One aspect of the LFU model that resonated with me the most was the evidence that application and reflection are both critically important to the development of useful knowledge. In many traditional models of learning the task was assigned, students met the requirements by doing the task, the task was graded, and it was never re-visited again, making it difficult for students to see how knowledge connects across the curriculum or across different disciplines. Mathematics and scientific concepts are not applied in isolation in the real world, and yet, that is how they are taught traditionally in the classroom. The LFU model emphasizes time to reflect upon the acquisition of new knowledge, and how that knowledge connects to what they already know, and how it can be applied to problems or relevant situations. This was evident in Camila, the Earth, and the Sun when the students shared their ideas and understandings with their peers in an open discussion, allowing all of them to reflect on the information being given, and to reform their ideas with the new knowledge. I find it is one of the things that many teachers do not take the time to do in their classrooms, give the students opportunities to reflect on their learning, both formally as in a written response, or informally as in an open discussion or small groups. It was one of the aspects of the WISE projects that I appreciated, there was time for the students to go back and revisit some of the information and reflect on what they had learned.

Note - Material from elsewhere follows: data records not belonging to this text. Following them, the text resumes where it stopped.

Definition merge3_main (fuel : nat) (junk : list Z) (argv : list (list Z)) : U S unit :=
  let argc := Z.of_nat (length argv) in
  (if argc =? 1 then merge_no_files else mret tt);;
  '(mem, out, st) ← merge3_opts (opt_fuel argv) argv opt0 None None;
  buf_size ← match mem with Some m => merge_size m | None => mret 1024 end;
  n ← merge_files_num argc mem out;
  fdout ← merge_output out;
  let files := drop (optind st) argv in
  '(n, _) ← merge_missing files (Z.of_nat (optind st)) n 0;
  vla n;;
  fds ← merge3_open files 0 (replicate (Z.to_nat n) None);
  repeat_ (Z.to_nat n) (malloc_or_exit buf_size);;
  malloc_or_exit buf_size;;
  malloc_or_exit buf_size;;
  merge_run last_write3 fuel fds fdout buf_size junk;;
  merge_close fds.
End merge.

(** ** Runs of the programs *)

Definition two_files : lin := lin0 [] [("f", str "ace"); ("g", str "bd")].

(** What split_files dealt out is put together again. *)
Example merge_main_runs :
  file_of (merge_main 6 [0; 0] (str <$> ["merge"; "-t"; "2"; "f"; "g"]) two_files) "stdout" = Some (str "abcde").
Proof. vm_compute. reflexivity. Qed.

Example merge3_main_runs :
  file_of (merge3_main 6 [7; 0] (str <$> ["merge"; "-o"; "h"; "f"; "g"]) two_files) "h" = Some (str "abcde").
Proof. vm_compute. reflexivity. Qed.

(** Without -t the size of the buffers has no value. *)
Lemma merge_needs_t : merge_main 6 [0; 0] (str <$> ["merge"; "f"; "g"]) two_files = Undef.
Proof. vm_compute. reflexivity. Qed.

(** A missing file that is not the last one: a descriptor is stored after the
    end of [arrayFD]. *)
Lemma merge_missing_first :
  merge_main 6 [0; 0] (str <$> ["merge"; "-t"; "2"; "none"; "f"; "g"]) two_files = Undef.
Proof. vm_compute. reflexivity. Qed.

(** A 1 on the stack where [ficherosTerminados] is makes the program drop a
    file. *)
Lemma merge_junk :
  file_of (merge_main 6 [1; 0] (str <$> ["merge"; "-t"; "2"; "f"; "g"]) two_files) "stdout" = Some (str "bd").
Proof. vm_compute. reflexivity. Qed.

(** ** Shuffling *)

(** Byte [k] of every file that has one, and the first [m] of these rows. *)
Definition row (Fs : list (list Z)) (k : nat) : list Z := omap (.!! k) Fs.
Definition rows (Fs : list (list Z)) (m : nat) : list Z := concat (row Fs <$> seq 0 m).
Definition shuffle (Fs : list (list Z)) : list Z := rows Fs (max_list (length <$> Fs)).

Lemma rows_S Fs m : rows Fs (Datatypes.S m) = rows Fs m ++ row Fs m.
Proof. unfold rows. rewrite seq_S, fmap_app, concat_app. simpl. by rewrite app_nil_r. Qed.

Lemma row_none Fs k : (∀ F, F ∈ Fs → (length F ≤ k)%nat) → row Fs k = [].
Proof.
  intros H. unfold row. induction Fs as [|F Fs IH]; [done|]. simpl.
  rewrite (lookup_ge_None_2 F k) by (apply H; by left). apply IH. intros F' HF. apply H. by right.
Qed.

Lemma rows_all Fs m : (∀ F, F ∈ Fs → (length F ≤ m)%nat) → rows Fs m = shuffle Fs.
Proof.
  intros H. unfold shuffle. set (l := max_list (length <$> Fs)).
  assert (Hl : ∀ F, F ∈ Fs → (length F ≤ l)%nat).
  { intros F HF. apply max_list_elem_of_le. by apply list_elem_of_fmap_2. }
  assert (Hle : (l ≤ m)%nat).
  { unfold l. clear Hl l. induction Fs as [|F Fs IH]; simpl; [lia|].
    apply Nat.max_lub; [apply H; by left|]. apply IH. intros F' HF. apply H. by right. }
  replace m with (l + (m - l))%nat by lia. induction (m - l)%nat as [|d IH]; [by rewrite Nat.add_0_r|].
  rewrite Nat.add_succ_r, rows_S, IH, row_none, app_nil_r; [done|]. intros F HF. specialize (Hl F HF). lia.
Qed.

Lemma row_take Fs i F k : Fs !! i = Some F → row (take (Datatypes.S i) Fs) k = row (take i Fs) k ++ option_list (F !! k).
Proof.
  intros H. unfold row. rewrite (take_S_r _ _ F) by done. by rewrite omap_app.
Qed.

(** ** Counting *)

Notation ones l := (length (filter (λ t : Z, t = 1) l)).

Lemma merge_fin_ok term : merge_fin term = Z.of_nat (ones term).
Proof.
  unfold merge_fin. assert (H : ∀ a, foldl (λ fin t, if t =? 1 then fin + 1 else fin) a term = a + Z.of_nat (ones term)); [|apply H].
  induction term as [|t term IH]; intros a; simpl; [lia|]. rewrite IH, filter_cons.
  destruct (Z.eqb_spec t 1); case_decide; try done; simpl; lia.
Qed.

Since I teach all the content subjects to my class, I am always interested in finding ways to integrate the subjects to help make the topics more relevant to the students. I was particularly intrigued by the Create-a-World project, especially as new planets have been discovered which may sustain life similar to that on earth. Using these types of programs students could determine how different landforms were created, climate patterns of different areas, the water cycle, and environmental issues which may arise with civilizations. Although My World and World Watcher seem to be optimal for this application, I do not think they are supported by my Board and would have to seek out alternatives for the project. Google Earth is supported and could easily be used to investigate a variety of landforms around the world, it does not seem to have all the affordances of the other programs. Our Board does support Gizmos through the Explore Learning website (https://www.explorelearning.com/) which has many interactive lessons on specific math and science topics which would allow students to explore such concepts as Weather and Climate, Tidal Effects, Seasons, and Topographic Maps. Students can choose which Gizmos they would like to explore relevant to their project. These interactive lessons allow students to explore things of interest to them motivating them to learn, they construct new understanding using previous knowledge and new knowledge to form new connections, and they have time to reflect on how these concepts fit with their world requirements.

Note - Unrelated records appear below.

(* ===== verification/Mystrings.v ===== *)
(** * mystrings: Semana4/src/Tarea4/mystrings.c

    The program prints the strings of its standard input: the runs of printable
    characters, blanks, tabs and newlines that have a minimal length.  A run is
    collected in a buffer of the same size as the one for reading.
    [mystrings_main] is the program from its arguments on, [my_run] its main
    loop.

    The theorem says what is printed for a file whose runs fit in the buffer and
    whose last piece is longer than the minimal length; the lemmas after it
    show what happens otherwise. *)

From S2P Require Import Prelude Params Usys Printf Posix Split.

Definition printable (c : Z) : bool := isprint c || (c =? 10) || (c =? 9).

Section mystrings.
Context {S : Type} `{!FileOps S, !PosixOps S}.

(** ** Options *)

Definition my_uso : U S unit :=
  fputs (msg "Uso: ./mystrings [-t BUFSIZE] [-n MINLENGTH]");;
  fputs (msg "Lee de la entrada estándar el flujo de bytes recibido y escribe en la salida estándar las cadenas compuestas por caracteres imprimibles incluyendo espacios, tabuladores y saltos de línea, que tengan una longitud mayor o igual a un tamaño dado,");;
  fputs (str "-t BUFSIZE" ++ [9] ++ msg "Tamaño de buffer donde MINLENGTH <= BUFSIZE <= 1MB (por defecto 1024).");;
  fputs (str "-n MINLENGTH" ++ [9] ++ msg "Longitud mínima de la cadena. Mayor que 0 y menor que 256(por defecto 4).").

Definition my_size (memoria : list Z) (min_length : Z) : U S Z :=
  aux ← ulift (c_atoi memoria);
  if (aux <? min_length) || (aux <? 1) || (1048576 <? aux) then
    fputs (msg "Error: Tamaño de buffer incorrecto.");; my_uso;; exit EXIT_FAILURE
  else mret aux.

Definition my_length (cadena : list Z) : U S Z :=
  aux ← ulift (c_atoi cadena);
  if (aux <? 1) || (255 <? aux) then
    fputs (msg "La longitud mínima de cadena tiene que ser mayor que 0 y menor que 256.");; my_uso;; exit EXIT_FAILURE
  else mret aux.

(** The arguments of -t and -n. *)
Fixpoint my_opts (fuel : nat) (argv : list (list Z)) (st : optst) (bufsize minlength : option (list Z)) :
    U S (option (list Z) * option (list Z)) :=
  match fuel with
  | O => uno_fuel
  | Datatypes.S fuel' =>
      match getopt (str "t:n:h") argv st with
      | (Done, _) => mret (bufsize, minlength)
      | (Opt c a, st') =>
          if c =? 116 then my_opts fuel' argv st' (Some a) minlength
          else if c =? 110 then my_opts fuel' argv st' bufsize (Some a)
          else my_uso;; my_opts fuel' argv st' bufsize minlength
      | (Bad m, st') => fputs m;; my_uso;; my_opts fuel' argv st' bufsize minlength
      end
  end.

(** ** The main loop *)

Record myst : Type := mkmy {
  my_esc : buffer;          (* bufEscritura *)
  my_puntero : Z;
  my_contador : Z }.

(** A printable character goes to the output buffer. *)
Definition my_put (st : myst) (c : Z) : U S myst :=
  b ← ulift (pokeb (my_esc st) (my_puntero st) c);
  mret (mkmy b (my_puntero st + 1) (my_contador st + 1)).

(** The loop around the [write] of the collected characters. *)
Definition my_write (st : myst) : U S unit :=
  write_retry 2 STDOUT (my_esc st) id (my_puntero st) 0;; mret tt.

(** The body of the loop over the bytes that were read. *)
Definition my_byte (min_length : Z) (st : myst) (c : Z) : U S myst :=
  if printable c then my_put st c else
  (if (my_contador st <? my_puntero st) || (my_contador st <? min_length) then mret tt
   else if min_length <=? my_contador st then my_write st else mret tt);;
  mret (mkmy (my_esc st) 0 0).

Fixpoint my_bytes (k : nat) (lect : buffer) (min_length : Z) (st : myst) (i : Z) : U S myst :=
  match k with
  | O => mret st
  | Datatypes.S k' =>
      c ← ulift (peekb lect i);
      st ← my_byte min_length st c;
      my_bytes k' lect min_length st (i + 1)
  end.

(** The loop for a short piece: the other characters are skipped. *)
Fixpoint my_short (k : nat) (lect : buffer) (st : myst) (i : Z) : U S myst :=
  match k with
  | O => mret st
  | Datatypes.S k' =>
      c ← ulift (peekb lect i);
      st ← (if printable c then my_put st c else mret st);
      my_short k' lect st (i + 1)
  end.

In keeping with the STEAM movement, I like to add a creative aspect to the project, much as Camilla used the drawings of her perception of light on earth to demonstrate her learning. Students could create a physical model of their planet, showing the different landforms and various eco zones using colour and texture. They could create a series of drawings to demonstrate their understanding of weather, climate, precipitation, landforms, etc. They could create an evolution video on how their world was formed using iMovie or other similar software applications.

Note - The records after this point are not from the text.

(* ===== verification/Sigchld.v ===== *)
(** * A reader that is restarted: Semana4/src/openpdf.SIGCHLD.c

    The program starts a PDF reader and starts it again whenever it ends.  The
    main loop and the handler of SIGCHLD share the variable [estado]; the
    handler can run between any two steps of the loop.  [step] is one step of
    the loop, of the reader or of the handler, and the program is every sequence
    of such steps from [init].

    The invariant is that there is never more than one reader.  The lemma after
    it shows that a reader can end for good: a signal that arrives before
    [pause] is lost, and so is one between [fork] and the assignment after it.
    A [fork] that fails ends the program. *)

From S2P Require Import Prelude.
From stdpp Require Import relations.

Inductive estado_t : Type := RECARGA | ESPERA.

(** Where the main loop is: at the test of [estado], after the [fork], before
    [pause] or inside it. *)
Inductive point : Type := At_test | At_assign | At_pause | In_pause.

Record rst : Type := mkr {
  r_pc : point;
  r_estado : estado_t;
  r_readers : nat;        (* readers that run *)
  r_zombies : nat;        (* readers that have ended and were not waited for *)
  r_pending : bool }.     (* SIGCHLD is pending *)

(** The handler: wait for a child and ask for another one; [pause] returns when
    a handler has run. *)
Definition manejador_sigchld (s : rst) : rst :=
  mkr (match r_pc s with In_pause => At_test | p => p end) RECARGA (r_readers s) (r_zombies s - 1) false.

Inductive step : rst → rst → Prop :=
| st_fork n z p : step (mkr At_test RECARGA n z p) (mkr At_assign RECARGA (n + 1) z p)
| st_wait n z p : step (mkr At_test ESPERA n z p) (mkr At_pause ESPERA n z p)
| st_assign e n z p : step (mkr At_assign e n z p) (mkr At_pause ESPERA n z p)
| st_pause e n z p : step (mkr At_pause e n z p) (mkr In_pause e n z p)
| st_end pc e n z p : step (mkr pc e (S n) z p) (mkr pc e n (z + 1) true)
| st_signal pc e n z : step (mkr pc e n z true) (manejador_sigchld (mkr pc e n z true)).

Definition init : rst := mkr At_test RECARGA 0 0 false.
Definition reachable (s : rst) : Prop := rtc step init s.

(** A reader runs, has ended, or is about to be started. *)
Definition starting (s : rst) : nat :=
  match r_pc s, r_estado s with At_test, RECARGA => 1 | _, _ => 0 end.
Definition one (s : rst) : Prop :=
  (r_readers s + r_zombies s + starting s ≤ 1)%nat ∧
  (r_pending s = true → r_zombies s = 1%nat).

Lemma one_step s s' : one s → step s s' → one s'.
Proof.
  intros [H1 H2] Hs. destruct Hs as [n z p|n z p|e n z p|e n z p|pc e n z p|pc e n z]; unfold one, starting, manejador_sigchld in *; simpl in *.
  all: try (destruct pc, e || destruct e); simpl in *; split; intros; try specialize (H2 eq_refl); lia || (specialize (H2 H); lia) || auto.
Qed.

(** C38: However the signals arrive, the program never has more than one reader
    running or waiting to be collected. *)
Theorem one_reader s : reachable s → (r_readers s + r_zombies s ≤ 1)%nat.
Proof.
  intros Hr. assert (H : one s).
  { unfold reachable in Hr. apply (rtc_ind_r (λ s, one s) init) in Hr; [done| |].
    - split; [unfold starting; simpl; lia|done].
    - intros y z _ Hs Hy. by eapply one_step. }
  destruct H as [H _]. lia.
Qed.

Lemma one_reader_witness : reachable (mkr In_pause ESPERA 1 0 false) ∧ (1 + 0 ≤ 1)%nat.
Proof.
  assert (H : reachable (mkr In_pause ESPERA 1 0 false)).
  { eapply rtc_l; [apply st_fork|]. eapply rtc_l; [apply st_assign|]. eapply rtc_l; [apply st_pause|]. apply rtc_refl. }
  split; [exact H|]. exact (one_reader _ H).
Defined.

(** The reader has ended, no signal is pending, and nothing will ever happen
    again: the state is reached when the reader ends before [pause], or before
    the assignment. *)
Lemma signal_lost_before_pause :
  reachable (mkr In_pause RECARGA 0 0 false) ∧ ∀ s, ¬ step (mkr In_pause RECARGA 0 0 false) s.
Proof.
  split; [|intros s Hs; inversion Hs].
  eapply rtc_l; [apply st_fork|]. eapply rtc_l; [apply st_assign|]. eapply rtc_l; [apply st_end|].
  eapply rtc_l; [apply st_signal|]. eapply rtc_l; [apply st_pause|]. apply rtc_refl.
Qed.

Lemma signal_lost_before_assign :
  reachable (mkr In_pause ESPERA 0 0 false) ∧ ∀ s, ¬ step (mkr In_pause ESPERA 0 0 false) s.
Proof.
  split; [|intros s Hs; inversion Hs].
  eapply rtc_l; [apply st_fork|]. eapply rtc_l; [apply st_end|]. eapply rtc_l; [apply st_signal|].
  eapply rtc_l; [apply st_assign|]. eapply rtc_l; [apply st_pause|]. apply rtc_refl.
Qed.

Having been exposed to these different types of GIS applications and the principles of LFU, discovering other software or programs to support this type of learning will become a focus for the future of my classroom.

References

Edelson, D.C. (2001). Learning-for-use: A framework for the design of technology-supported inquiry activities. Journal of Research in Science Teaching,38(3), 355-385

Radinsky, J., Oliva, S., & Alamar, K. (2009). Camila, the earth, and the sun: Constructing an idea as shared intellectual property. Journal of Research in Science Teaching, 47(6), 619-642.